Since smallies are in these shallower rocky areas for a few weeks (this coincides when they are easiest to catch given their aggressiveness) they rely more on craws because it is all that is around them for a food source, along with the occasional bluegill looking for eggs to eat/a bedding area. Unlike largemouth, the gravel/rock areas where smallies spawn attract many other smallmouth. It's not uncommon to have 15-25+ smallmouth bed in one small area. This grouping sets them up for the next stage. Once they finish spawning, post-spawn smallies move to the first drop/grassbed off the area they spawned to recover. Whereas after reproducing, craws - specifically males, go into hiding and really only come out to feed during low light times.

Once the smallies have recovered, these groups hunt in packs for perch which are in that 15-25' range late spring/early summer.
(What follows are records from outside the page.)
(** What that call does instead. *)
Lemma check_data_boolean_columns_raise :
  check_data sample_float "est" "var" None (Some "lo") (Some "hi")
             None None None None (World sample_flags [])
  = (Raise (TypeError msg_bool_subtract), World sample_flags []).
Proof. reflexivity. Qed.

(** Two float cells that differ are told apart by comparing both with the
    first one. *)
Ltac cells_differ H :=
  match type of H with
  | Some (SFloat ?x) = _ =>
      apply (f_equal (fun r => match r with
                               | Some (SFloat y) => PrimFloat.eqb y x
                               | _ => false
                               end)) in H;
      vm_compute in H; discriminate H
  end.

(** C2, as stated, fails: with [ll] and [hl] supplied, the call succeeds
    and derives the margins 0.5 and 0.25 from the estimates 1.5 and 0.75 and
    the lower limits 1 and 0.5, while the supplied upper limits stay 2.5
    and 1.25, not estimate + margin = 2 and 1. *)
Lemma check_data_interval_not_consistent :
  ~ (forall (py_float : string -> option float) (w w' : world)
            (df' : DataFrame) (estimate varlabel : string)
            (moerror ll hl : option string)
            (addannote annoteheaders rightannote right_annoteheaders
             : option pyarg),
        check_data py_float estimate varlabel moerror ll hl addannote
                   annoteheaders rightannote right_annoteheaders w
        = (Ok df', w') ->
        ci_consistent df' estimate (name_or moerror "moerror")
                      (name_or ll "ll") (name_or hl "hl")).
Proof.
  intro Hclaim.
  destruct (Hclaim sample_float (World sample_limits []) _ _ "est" "var"
                   None (Some "lo") (Some "hi") None None None None eq_refl)
    as (E & M & L & H & HE & HM & HL & HH & _ & Hadd & _).
  vm_compute in HE, HM, HH. inversion HE; inversion HM; inversion HH.
  subst E M H. specialize (Hadd 0). vm_compute in Hadd. cells_differ Hadd.
Qed.

(** The upper limit is not the only relation that can fail.  With only the
    margins 0.3 and 0.2 supplied for the estimates 1.2 and 0.8, the derived
    lower limits are 1.2 - 0.3 and 0.8 - 0.2 in binary64, and estimate minus
    such a lower limit is not the margin again. *)
Lemma derived_lower_limit_does_not_give_back_margin :
  exists df' w',
    check_data sample_float "est" "var" (Some "moerror") None None
               None None None None
               (World [("var", Object ["age"; "sex"]);
                       ("est", Float64 [1.2; 0.8]%float);
                       ("moerror", Float64 [0.3; 0.2]%float)] [])
    = (Ok df', w')
    /\ ~ ci_consistent df' "est" "moerror" "ll" "hl".
Proof.
  eexists. eexists. split; [reflexivity|].
  intros (E & M & L & H & HE & HM & HL & HH & _ & _ & Hsub).
  vm_compute in HE, HM, HL. inversion HE; inversion HM; inversion HL.
  subst E M L. specialize (Hsub 0). vm_compute in Hsub. cells_differ Hsub.
Qed.

(** A derived column need not satisfy its relation when one of the columns
    it is computed from is assigned by the derivation.  On a table whose
    estimates are in a column named "ll", the derived lower limits replace
    the estimates: "ll" is then not "ll" minus the margin; the upper limits,
    computed afterwards from the new "ll", are "ll" plus the margin, and not
    the estimates of the input plus the margin. *)
Lemma derived_relation_needs_its_operands :
  exists df' w' E M H,
    check_data sample_float "ll" "var" (Some "moe") None None
               None None None None (World sample_named_ll [])
    = (Ok df', w')
    /\ getcol df' "ll" = Some E /\ getcol df' "moe" = Some M
    /\ getcol df' "hl" = Some H
    /\ ~ rowwise minus E E M
    /\ rowwise plus H E M
    /\ ~ rowwise plus H (Float64 [1.5; 0.75]%float) M.
Proof.
  eexists. eexists. eexists. eexists. eexists.
  split; [reflexivity|].
  split; [reflexivity|]. split; [reflexivity|]. split; [reflexivity|].
  split; [|split].
  - intro Hsub. specialize (Hsub 0). vm_compute in Hsub. cells_differ Hsub.
  - intros [|[|i]]; try reflexivity.
    simpl. now destruct i.
  - intro Hadd. specialize (Hadd 0). vm_compute in Hadd. cells_differ Hadd.
Qed.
They follow the perch off-shore, typically onto humps once the water gets into the mid/upper 60s. When the water gets >70*, smallies head out to off shore humps for the cooler water and are around more smelt which are also looking for cooler water. Once there are some cool mornings in August, smallies start to move from off-shore humps onto long points to have access to the shallower water in prep for their "fall feed." Perch do this as well so when on those longer points they feed up on perch. Once the water temp starts dropping  and you get a full moon in September, the craws are looking to reproduce again and get very active, which coincides with smallies starting to feed up and moving shallower for anything they can eat. And round and round we go. This is my working theory and how I fish for smallies. You can always find some oddball smallmouth cruising the shallows for an easy meal, however bigger (and more successful) smallmouth typically hunt in packs or just massive schools. It's easier for a couple dozen smallies to corral perch or smelt than it is a single fish.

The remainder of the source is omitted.